**Directions for this task**
Search the entries for the line containing "GovApprover | GovProposalTtlLedgers". Repeat it, then every line after it, exactly through the final line.

**Supplied data**
(* ===== verification/Keys.v ===== *)
(** * The storage keys and the slots they name

    The key types of types.rs, the serialisation the SDK gives them, and which
    of them name the same slot.  The rest of the development uses the slots
    ([K_Admin], ...); this file ties each to the key the code writes. *)

From S2P Require Export Host.

(** ** The key enumerations *)

Module Ext.
Inductive DataKeyExt :=
  | LeaderboardWins | LeaderboardStreak | SeasonId | SeasonUserStats (n : Z) (a : Address)
  | SeasonLeaderboardWins | SeasonLeaderboardStreak | SeasonArchive (n : Z)
  | ConstitutionMetadata | Amendment (n : Z) | NextAmendmentId.

Definition key_of_ext (key : DataKeyExt) : Key :=
  match key with
  | LeaderboardWins => KExt "LeaderboardWins" []
  | LeaderboardStreak => KExt "LeaderboardStreak" [] | SeasonId => KExt "SeasonId" []
  | SeasonUserStats n a => KExt "SeasonUserStats" [AU32 n; AAddr a]
  | SeasonLeaderboardWins => KExt "SeasonLeaderboardWins" []
  | SeasonLeaderboardStreak => KExt "SeasonLeaderboardStreak" []
  | SeasonArchive n => KExt "SeasonArchive" [AU32 n]
  | ConstitutionMetadata => KExt "ConstitutionMetadata" []
  | Amendment n => KExt "Amendment" [AU64 n] | NextAmendmentId => KExt "NextAmendmentId" []
  end.
End Ext.

Module Core.
Inductive DataKeyCore :=
  | Admin | Oracle | SchemaVersion | ActiveRound | Positions | UpDownPositions
  | PrecisionPositions | Paused | BetWindowLedgers | RunWindowLedgers | CloseBufferLedgers
  | LastRoundId | MaxStake | MaxUserRoundExposure | MaxPendingWinnings | MinParticipants
  | OracleHeartbeat | OracleStaleThreshold | MaxPrecisionParticipants | OracleMaxDeviationBps
  | OracleDeviationOverrideArmed | OracleMinConfidenceBps | OracleStrictMode
  | RecentArchivedRoundIds | MigratedToV3 | ProtocolFeeBps | ProtocolFeeTreasury
  | MintLimitConfig | OracleRotationProposal | ArchiveRetention | RoundTemplate | OracleQuorum
  | NextSchemaVersion | MinBet | EpochMintBudget | EarlyCashoutBps | FeeModel | DisputeLedgers
  | PrecisionPayoutPolicy | AccessControlEnabled | GovApprover | GovProposalTtlLedgers
  | NextGovProposalId | Ext (k : Ext.DataKeyExt).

**Your solution**
  | PrecisionPayoutPolicy | AccessControlEnabled | GovApprover | GovProposalTtlLedgers
  | NextGovProposalId | Ext (k : Ext.DataKeyExt).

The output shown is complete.